A Research Blog

Antonius Van DongenAssociate Professor Antonius Van Dongen of the Neuroscience and Behavioural Disorders Programme at Duke-NUS Medical School is also Director of the SingHealth Advanced Bioimaging Core.Today, Dr Van Dongen shares with us more about microscopy and the Core's advanced bioimaging capabilities available to SingHealth and Singapore investigators.

The invention of the light microscope is usually attributed to Zacharias Jansen (1580 - 1638), while Anton van Leeuwenhoek (1632 - 1723) pioneered the first biology experiments using a microscope he built. Ever since its inception in the 16th and 17th centuries, it was believed that there is a fundamental lower limit to the smallest detail that can be resolved with a light microscope. This idea was given a theoretical foundation by Ernst Abbe in 1873, which allowed the resolution limit to be calculated from the wavelength of the light and the properties of the optics. For the best possible optics, the limit is approximately a quarter of a micrometer (250 nm). This Abbe limit had the status of an unbreakable physics law until the 1990s, when several investigators independently developed approaches that could break it. In 2014 the Nobel Prize in Chemistry was awarded to Eric Betzig, W.E. Moerner and Stefan Hell for "the development of super-resolved fluorescence microscopy".

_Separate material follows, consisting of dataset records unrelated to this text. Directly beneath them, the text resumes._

(* ===== verification/Flow.v ===== *)
(** * Flow-control windows (src/server/http2/flow.rs)

    [Window] is a signed 32-bit credit with the source's three operations; an
    operation that fails leaves the window as it was, so each one returns
    either the new window or the error.  The theorems say that the machine
    arithmetic never wraps and that a window is exactly a credit ledger. *)

From S2P Require Import Prelude Frame.

Definition MAX_WINDOW_SIZE : Z := 2147483647.

Record Window : Type := mkWindow { available : Z (* i32 *) }.

#[global] Instance Window_eq_dec : EqDecision Window.
Proof. solve_decision. Defined.

Definition window_new (initial_size : Z) : Window := mkWindow (as_i32 initial_size).

Definition window_update (w : Window) (increment : Z) : result Window Http2ErrorCode :=
  if increment =? 0 then Err ProtocolError else
  let new_available := available w + increment in
  if new_available >? MAX_WINDOW_SIZE then Err FlowControlError else
  Ok (mkWindow (as_i32 new_available)).

Definition window_consume (w : Window) (bytes : Z) : result Window Http2ErrorCode :=
  if bytes >? available w then Err FlowControlError else
  Ok (mkWindow (available w - as_i32 bytes)).

Definition window_adjust (w : Window) (delta : Z) : result Window Http2ErrorCode :=
  let updated := available w + delta in
  if (updated >? MAX_WINDOW_SIZE) || (updated <? I32_MIN) then Err FlowControlError else
  Ok (mkWindow (as_i32 updated)).

(** [FlowControl]: the connection's receive window and the stream default. *)
Record FlowControl : Type := mkFlowControl {
  connection_window : Window;
  initial_stream_window_size : Z;
}.

Definition flow_control_new (initial_window_size : Z) : FlowControl :=
  mkFlowControl (window_new initial_window_size) initial_window_size.

Definition update_initial_window_size (fc : FlowControl) (new_size : Z)
  : result FlowControl Http2ErrorCode :=
  if new_size >? MAX_WINDOW_SIZE then Err FlowControlError else
  Ok (mkFlowControl (connection_window fc) new_size).

(** ** Invariant and lemmas *)

(** The field fits its [i32]. *)
Definition window_ok (w : Window) : Prop := I32_MIN <= available w <= I32_MAX.

Lemma as_i32_small v : I32_MIN <= v <= I32_MAX -> as_i32 v = v.
Proof.
  unfold as_i32, I32_MIN, I32_MAX. intros H.
  destruct (Z.ltb_spec (v mod 2 ^ 32) (2 ^ 31)); zlia.
Qed.

Lemma window_new_ok n : window_ok (window_new n).
Proof.
  unfold window_ok, window_new, as_i32, I32_MIN, I32_MAX; cbn [available].
  case_match; zbool; zlia.
Qed.

Lemma window_new_available n : 0 <= n <= I32_MAX -> available (window_new n) = n.
Proof. apply as_i32_id. Qed.

Lemma window_update_ok w n w' :
  window_ok w -> 0 <= n -> window_update w n = Ok w' ->
  window_ok w' /\ available w' = available w + n /\ 0 < n.
Proof.
  unfold window_ok, window_update, MAX_WINDOW_SIZE, I32_MIN, I32_MAX. intros Hw Hn H.
  do 2 (split_if H; [done|]). zbool. simplify_eq. cbn [available].
  rewrite as_i32_small by (unfold I32_MIN, I32_MAX; lia). lia.
Qed.

Lemma window_consume_ok w n w' :
  window_ok w -> 0 <= n -> window_consume w n = Ok w' ->
  window_ok w' /\ available w' = available w - n /\ 0 <= available w'.
Proof.
  unfold window_ok, window_consume, I32_MIN, I32_MAX. intros Hw Hn H.
  split_if H; [done|]. zbool. simplify_eq. cbn [available].
  rewrite as_i32_small by (unfold I32_MIN, I32_MAX; lia). lia.
Qed.

Lemma window_consume_fits w n : n <= available w -> exists w', window_consume w n = Ok w'.
Proof. intros H. unfold window_consume. destruct (Z.gtb_spec n (available w)); [lia|by eexists]. Qed.

Lemma window_adjust_ok w d w' :
  window_adjust w d = Ok w' -> window_ok w' /\ available w' = available w + d.
Proof.
  unfold window_ok, window_adjust, MAX_WINDOW_SIZE, I32_MIN, I32_MAX. intros H.
  split_if H; [done|]. zbool. simplify_eq. cbn [available].
  rewrite as_i32_small by (unfold I32_MIN, I32_MAX; lia). lia.
Qed.

#[export] Hint Resolve window_new_ok : veys.

(** ** The ledger *)

(** One call on a window; arguments in the range of their Rust type. *)
Inductive window_op : Type :=
| OpUpdate (increment : Z)
| OpConsume (bytes : Z)
| OpAdjust (delta : Z).

Definition op_in_range (o : window_op) : Prop :=
  match o with OpUpdate n | OpConsume n => 0 <= n < 2 ^ 32 | OpAdjust _ => True end.

Definition apply_op (w : Window) (o : window_op) : result Window Http2ErrorCode :=
  match o with
  | OpUpdate n => window_update w n
  | OpConsume n => window_consume w n
  | OpAdjust d => window_adjust w d
  end.

(** The specification: an unbounded credit, refused exactly outside the i32
    range (and for an empty update or an uncovered debit). *)
Definition credit_step (c : Z) (o : window_op) : result Z Http2ErrorCode :=
  match o with
  | OpUpdate n =>
      if n =? 0 then Err ProtocolError
      else if c + n >? I32_MAX then Err FlowControlError else Ok (c + n)
  | OpConsume n => if n >? c then Err FlowControlError else Ok (c - n)
  | OpAdjust d =>
      if (c + d >? I32_MAX) || (c + d <? I32_MIN) then Err FlowControlError else Ok (c + d)
  end.

Fixpoint run_ops (w : Window) (l : list window_op) : result Window Http2ErrorCode :=
  match l with
  | [] => Ok w
  | o :: l => let? w' := apply_op w o in run_ops w' l
  end.

Fixpoint run_credit (c : Z) (l : list window_op) : result Z Http2ErrorCode :=
  match l with
  | [] => Ok c
  | o :: l => let? c' := credit_step c o in run_credit c' l
  end.

Definition window_credit (r : result Window Http2ErrorCode) : result Z Http2ErrorCode :=
  let? w := r in Ok (available w).

Lemma apply_op_credit w o :
  window_ok w -> op_in_range o ->
  window_credit (apply_op w o) = credit_step (available w) o /\
  (forall w', apply_op w o = Ok w' -> window_ok w').
Proof.
  intros Hw Ho. destruct o as [n|n|d]; cbn [apply_op credit_step op_in_range] in *;
    change I32_MAX with MAX_WINDOW_SIZE.
  - split; [|intros w' H; apply window_update_ok in H; [tauto|done|lia]].
    destruct (window_update w n) as [w'|e] eqn:H; cbn [window_credit rbind].
    + pose proof H as H'. apply window_update_ok in H' as (_ & -> & _); [|done|lia].
      unfold window_update in H. do 2 (split_if H; [done|]). done.
    + unfold window_update in H. repeat case_match; by simplify_eq.
  - split; [|intros w' H; apply window_consume_ok in H; [tauto|done|lia]].
    destruct (window_consume w n) as [w'|e] eqn:H; cbn [window_credit rbind].
    + pose proof H as H'. apply window_consume_ok in H' as (_ & -> & _); [|done|lia].
      unfold window_consume in H. by split_if H.
    + unfold window_consume in H. repeat case_match; by simplify_eq.
  - split; [|intros w' H; apply window_adjust_ok in H; tauto].
    destruct (window_adjust w d) as [w'|e] eqn:H; cbn [window_credit rbind].
    + pose proof H as H'. apply window_adjust_ok in H' as (_ & ->).
      unfold window_adjust in H. by split_if H.
    + unfold window_adjust in H. repeat case_match; by simplify_eq.
Qed.

(** On every sequence of calls a window behaves exactly like an
    unbounded credit ledger, errors included: the [i32] arithmetic and the
    [as i32] casts never wrap. *)
Theorem window_refines_ledger w l :
  window_ok w -> Forall op_in_range l ->
  window_credit (run_ops w l) = run_credit (available w) l.
Proof.
  intros Hw Hl. revert w Hw. induction Hl as [|o l Ho _ IH]; intros w Hw; [done|].
  destruct (apply_op_credit w o Hw Ho) as [Hc Hok]. cbn [run_ops run_credit].
  rewrite <- Hc. destruct (apply_op w o) as [w'|e]; cbn [rbind window_credit]; [|done].
  apply IH. by apply Hok.
Qed.

Lemma window_refines_ledger_witness :
  window_credit (run_ops (window_new 65535) [OpConsume 1000; OpUpdate 500; OpAdjust (-70000)])
  = Ok (-4965).
Proof.
  rewrite (window_refines_ledger (window_new 65535)); [vm_compute; reflexivity|apply window_new_ok|].
  repeat constructor; simpl; lia.
Defined.
Definition poll_pending_headers : M bool :=
  let! queue := gets pending_header_responses in
  let! progressed := poll_rounds (length queue) false in
  let! _ := if progressed : bool then flush_io else st_ret tt in
  st_ret progressed.

(** ** [schedule_pending_responses] *)

(** What one entry may send in this round. *)
Definition send_amount (quota : Z) (c : Conn) (stream_window : Z) : Z :=
  Z.min (Z.min (Z.min quota (peer_max_frame_size c)) (available (peer_connection_window c)))
    stream_window.

(** A DATA frame with a body chunk: both send windows are charged. *)
Definition send_data (pending : PendingResponse) (data : bytes) (done : bool) : M unit :=
  let sid := pr_stream_id pending in
  let! cw := gets peer_connection_window in
  let! cw := st_res (window_consume cw (as_u32 (len data))) in
  let! _ := modc (set_peer_connection_window cw) in
  let! windows := gets send_stream_windows in
  let! w := st_res (ok_or (windows !! sid) StreamClosed) in
  let! w := st_res (window_consume w (as_u32 (len data))) in
  let! _ := modc (set_send_stream_windows (<[sid := w]> windows)) in
  let! _ := write_frame (data_frame sid data done) in
  if negb done then modc (push_pending_response pending) else modc (finish_stream sid).

(** One entry of the queue; the result is the new value of [sent]. *)
Definition schedule_one (quota : Z) (sent : bool) : M bool :=
  let! c := gets (fun c => c) in
  match pending_responses c with
  | [] => st_ret sent
  | pending :: queue =>
      let sid := pr_stream_id pending in
      let! _ := modc (set_pending_responses queue) in
      match send_stream_windows c !! sid with
      | None => st_ret sent
      | Some w =>
          let stream_window := available w in
          if (stream_window <=? 0) || (available (peer_connection_window c) <=? 0) then
            let! _ := modc (push_pending_response pending) in st_ret sent
          else
            let '(body, read) := read_chunk (send_amount quota c stream_window)
                                   (pr_body pending) in
            let pending := mkPendingResponse sid body in
            match read with
            | Err error_code =>
                let! _ := write_frame (rst_frame sid error_code) in
                let! _ := modc (finish_stream sid) in
                st_ret true
            | Ok BR_Pending =>
                let! _ := modc (push_pending_response pending) in st_ret sent
            | Ok (BR_Data [] false) =>
                let! _ := modc (push_pending_response pending) in st_ret sent
            | Ok BR_Done | Ok (BR_Data [] true) =>
                let! _ := write_frame (data_frame sid [] true) in
                let! _ := modc (finish_stream sid) in
                st_ret true
            | Ok (BR_Data data done) =>
                let! _ := send_data pending data done in
                st_ret true
            end
      end
  end.
Lemma wp_schedule_one_served cfg act quota sent p queue w :
  conn_inv cfg act ∅ (conn w) -> 0 < quota -> pending_responses (conn w) = p :: queue ->
  wp (schedule_one quota sent) (ok_post (round_post quota sent p queue w)) w.
Proof.
  intros Hinv Hq Hqueue. unfold schedule_one. apply wp_bind, wp_gets. rewrite Hqueue.
  destruct (pop_response_inv cfg _ _ _ _ Hinv Hqueue) as [Hpop Hb]. apply wp_bind, wp_modc.
  destruct (send_stream_windows (conn w) !! pr_stream_id p) as [sw|] eqn:Hsw.
  2:{ exfalso. apply not_elem_of_dom in Hsw. apply Hsw.
      change (pr_stream_id p ∈ dom (send_stream_windows (set_pending_responses queue (conn w)))).
      rewrite (inv_tracked _ _ _ _ Hpop). set_solver. }
  assert (Hcr : send_credit (conn w) (pr_stream_id p) = Some (available sw)).
  { unfold send_credit. by rewrite Hsw. }
  pose proof (inv_frame_size _ _ _ _ Hinv) as Hmax. apply wp_if; intros Hz.
  { destruct p as [sid b]. by eapply (wp_wait_served quota sent (mkPendingResponse sid b)). }
  assert (Ham : 0 < send_amount quota (conn w) (available sw)).
  { zbool. unfold send_amount. lia. }
  destruct (read_chunk _ (pr_body p)) as [b' r] eqn:Hread.
  pose proof (read_chunk_content _ _ _ _ Ham Hb Hread) as Hcont.
  destruct r as [[d done| |]|e]; cbv iota.
  - destruct (read_chunk_data _ _ _ _ _ Ham Hb Hread) as [Hlen Hb']. destruct Hcont as [Hc Hdone].
    destruct d as [|y d]; [destruct done|].
    + eapply wp_end_served; try done; try lia. cbn [app] in Hc. rewrite Hdone in Hc by done.
      rewrite <- Hc. constructor.
    + by eapply wp_wait_served.
    + apply wp_bind. eapply wp_mono.
      * eapply (wp_send_data_served quota p b' (y :: d) done queue w sw); try done; try lia.
        -- by eapply (inv_windows _ _ _ _ Hinv).
        -- by destruct Hinv.
        -- destruct done; [|by constructor].
           rewrite Hdone, app_nil_r in Hc by done. rewrite <- Hc. constructor.
      * intros w' [u|] Hpost; [|done]. destruct Hpost as [Hs Hp']. apply wp_ret.
        do 2 eexists. split_and!; [exact Hs|exact Hp'|by rewrite orb_true_r].
  - by eapply wp_wait_served.
  - eapply wp_end_served; try done; try lia. rewrite <- Hcont. constructor.
  - eapply wp_end_served; try done; try lia. constructor.
Qed.
End Round.

(** ** A healthy transport *)

Section Healthy.
Context `{UnicodeCase} {B : Backend}.
Implicit Types (w : World).

(** Every coming write and flush succeeds. *)
Definition healthy (w : World) : Prop := Forall (eq WOk) (faults (io w)).

Definition succeeds {A} : World -> result A Http2ErrorCode -> Prop :=
  fun w r => (exists a, r = Ok a) /\ healthy w.

Lemma succeeds_ok {A} (a : A) w : healthy w -> succeeds w (Ok a : result A Http2ErrorCode).
Proof. split; [by eexists|done]. Qed.

Lemma succeeds_bind {A C} (m : M A) (k : A -> M C) w :
  wp m succeeds w -> (forall a w', m w = (w', Ok a) -> healthy w' -> wp (k a) succeeds w') ->
  wp (st_bind m k) succeeds w.
Proof.
  unfold wp, st_bind. intros [[a Ha] Hw] Hk. destruct (m w) as [w1 r1]. cbn in *. subst r1. by apply Hk.
Qed.

Lemma write_frame_succeeds f w : healthy w -> wp (write_frame f) succeeds w.
Proof.
  unfold healthy, wp, write_frame, io_write. destruct (faults (io w)) as [|[] fs]; cbn.
  - intros _. apply succeeds_ok. by constructor.
  - intros [_ Hfs]%Forall_cons. by apply succeeds_ok.
  - by intros [? _]%Forall_cons.
Qed.
(* ===== verification/ThreadPool.v ===== *)
(** * The worker pool (src/server/threadpool.rs)

    A channel of jobs behind a mutex, shared by the workers.  The state of the
    pool and of every worker is explicit; [execute], dropping the sender, and
    the three actions of a worker's loop (lock, receive, run) are executable
    operations, and the interleavings of the threads are the steps of
    [pool_step].  A job is opaque; all the pool sees of it is whether it panics.

    The fields [submitted], [started] and [finished] record history: they are
    written and never read by the operations. *)

From S2P Require Import Prelude RustStd.

Record Job : Type := mkJob { job_id : Z; job_panics : bool }.

#[global] Instance Job_eq_dec : EqDecision Job.
Proof. solve_decision. Defined.

(** A worker is about to lock the receiver, holds the lock inside [recv], runs
    a job, or has left its loop. *)
Inductive WorkerState : Type :=
| Waiting
| Receiving
| Running (job : Job)
| Exited.

#[global] Instance WorkerState_eq_dec : EqDecision WorkerState.
Proof. solve_decision. Defined.

Record ThreadPool : Type := mkPool {
  workers : list WorkerState;
  sender : bool;               (* [Option<Sender>] is [Some] *)
  channel : list Job;
  lock : option nat;           (* the worker that holds the receiver's mutex *)
  panics : list nat;           (* workers that logged a caught panic *)
  submitted : list Job;
  started : list Job;
  finished : list Job;
}.

(** [ThreadPool::with_error_log]. *)
Definition pool_new (size : nat) : result ThreadPool bytes :=
  match size with
  | O => Err (str "ThreadPool size must be greater than 0")
  | S _ => Ok (mkPool (repeat Waiting size) true [] None [] [] [] [])
  end.
(* ===== verification/Rules.v ===== *)
(** * Directory rules (src/config/veysrule.rs)

    The data of a [.veysrule] file that concerns a directory, the merge of a
    child directory's rules into its parent's, the tokenizer and the
    whitespace-separated directives.  An error is its message. *)

From S2P Require Import Prelude RustStd Text.

Definition MAX_RULE_FILE_BYTES : Z := 262144.
Definition MAX_REWRITE_RULES : Z := 128.

(** ** Networks *)

Record Cidr : Type := mkCidr { address : IpAddr; prefix : Z (* u8 *) }.

#[global] Instance Cidr_eq_dec : EqDecision Cidr.
Proof. solve_decision. Defined.

(** [MAX << (w - prefix)] at width [w]. *)
Definition net_mask (w prefix : Z) : Z :=
  if prefix =? 0 then 0 else Z.shiftl (Z.ones w) (w - prefix) mod 2 ^ w.

Definition cidr_contains (c : Cidr) (candidate : IpAddr) : bool :=
  match address c, candidate with
  | V4 network, V4 value =>
      let mask := net_mask 32 (prefix c) in Z.land network mask =? Z.land value mask
  | V6 network, V6 value =>
      let mask := net_mask 128 (prefix c) in Z.land network mask =? Z.land value mask
  | _, _ => false
  end.

Definition parse_cidr (value : bytes) : result Cidr bytes :=
  let? (addr, pre) := ok_or (split_once 47 value) (str "CIDR must use address/prefix notation") in
  let? addr := ok_or (parse_ip addr) (str "invalid IP address") in
  let? pre := ok_or (parse_u8 pre) (str "invalid CIDR prefix") in
  let max := if is_ipv4 addr then 32 else 128 in
  if pre >? max then Err (str "CIDR prefix must be between 0 and " ++ to_string max)
  else Ok (mkCidr addr pre).

(** ** The rules of a directory *)

Record RedirectRule : Type := mkRedirectRule {
  redirect_source : bytes;
  redirect_target : bytes;
  redirect_status : Z;
}.
Record RewriteRule : Type := mkRewriteRule {
  rewrite_pattern : bytes;
  rewrite_replacement : bytes;
  rewrite_status : option Z;
}.

Record DirectoryConfig : Type := mkDirectoryConfig {
  deny_ips : list IpAddr;
  allow_networks : list Cidr;
  deny_networks : list Cidr;
  dir_headers : list (bytes * bytes);
  add_headers : list (bytes * bytes);
  remove_headers : list bytes;
  redirect_404 : option bytes;
  redirect : option RedirectRule;
  rewrites : list RewriteRule;
  methods : option (list bytes);
  index_files : option (list bytes);
  autoindex : option bool;
  cache : option bool;
  expires : option Z;
  mime_types : list (bytes * bytes);
  error_pages : list (Z * bytes);
  dir_deny_hidden_files : option bool;
}.
(* ===== verification/ConfigCache.v ===== *)
(** * The cache of directory rules (src/config/veysrule.rs, [ConfigManager])

    Rule files are parsed once per generation of the configuration; a reload
    starts a new generation.  The loads are split where another thread can
    interfere: reading the generation, reading the file, and storing the entry.
    A path that is not valid UTF-8 is named by its bytes in messages. *)

From S2P Require Import Prelude RustStd Config ConfigSet Text Paths Rules RuleFile Fs.

Record CacheEntry : Type := mkCacheEntry {
  entry_config : DirectoryConfig;
  entry_mtime : option Z;
  entry_generation : Z;
}.

Record ConfigManager : Type := mkConfigManager {
  cm_cache : gmap bytes CacheEntry;
  cm_generation : Z; (* u64 *)
  cm_error_log : bytes;
  warnings : list (bytes * bytes); (* what was logged, and where *)
}.

Definition new_with_error_log (destination : bytes) : ConfigManager :=
  mkConfigManager ∅ 0 destination [].

Definition set_error_log_destination (destination : bytes) (m : ConfigManager) : ConfigManager :=
  mkConfigManager (cm_cache m) (cm_generation m) destination (warnings m).

Definition warn (msg : bytes) (m : ConfigManager) : ConfigManager :=
  mkConfigManager (cm_cache m) (cm_generation m) (cm_error_log m)
    (warnings m ++ [(cm_error_log m, msg)]).

Definition clear_cache (m : ConfigManager) : ConfigManager :=
  mkConfigManager ∅ (as_u64 (cm_generation m + 1)) (cm_error_log m) (warnings m).

(** [impl Display for ConfigParseError]. *)
Definition display_error (e : ConfigParseError) : bytes :=
  error_file_name e ++ str ":" ++ to_string (line_number e) ++ str ": " ++ message e.

(** The cached rules: in development only while the file's time stamp is the
    same. *)
Definition cache_lookup (m : ConfigManager) (generation : Z) (key : bytes) (dev_mode : bool)
  (current_mtime : option Z) : option DirectoryConfig :=
  match cm_cache m !! key with
  | Some e =>
      if (entry_generation e =? generation)
         && (negb dev_mode || (bool_decide (entry_mtime e = current_mtime)
                               && match current_mtime with Some _ => true | None => false end))
      then Some (entry_config e) else None
  | None => None
  end.

(** The insertion, if no reload has happened since [generation] was read. *)
Definition store_entry (generation : Z) (key : bytes) (cfg : DirectoryConfig) (mtime : option Z)
  (m : ConfigManager) : ConfigManager :=
  if cm_generation m =? generation then
    mkConfigManager (<[key := mkCacheEntry cfg mtime generation]> (cm_cache m)) (cm_generation m)
      (cm_error_log m) (warnings m)
  else m.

The increase in resolution afforded by these new methods is substantial and now allows visualization of cellular components down to the molecular level. Many structures previously only visible with electron microscopy (EM) now can be visualized by light microscopy using antibodies or GFP-fusions, which has many significant advantages. A few examples are: nuclear pore complexes, axon cytoskeletonsynaptic contacts and virus particles. The super-resolution methodologies continue to be improved and now can be used to generate 3D images of cellular structures at the nanometer scale: the movie shows a single transcription complex in the nucleus of a cultured neuron consisting of three proteins, PHF8 (green),  PSF (blue), and Tip60 (red), obtained by 3D-STORM (Oey et al. 2015). Mutations in PHF8 cause mental retardation, while TIP60 has been implicated in the pathophysiology of Alzheimer’s disease. The PHF8/TIP60 chromatin-modifying complex regulates the expression of Arc, a gene whose function is critical for memory consolidation (Wee et al., 2015).

Legend: Green - PHF8; Blue - PSF; Red - Tip60

These super-resolution light microscopy approaches are now available to all investigators in the SingHealth Duke-NUS Academic Medical Centre (AMC) with the establishment of the SingHealth Advanced Bioimaging Core. The core is also accessible to academic researchers outside the AMC, as well as scientists from industry and the private sector. Users of the core have access to a wide variety of imaging platforms and services in both conventional and super-resolution light microscopy, as well as electron microscopy. The core provides guidance and training to investigators in image acquisition and analysis. We also provide services for electron microscopy sample preparation and imaging.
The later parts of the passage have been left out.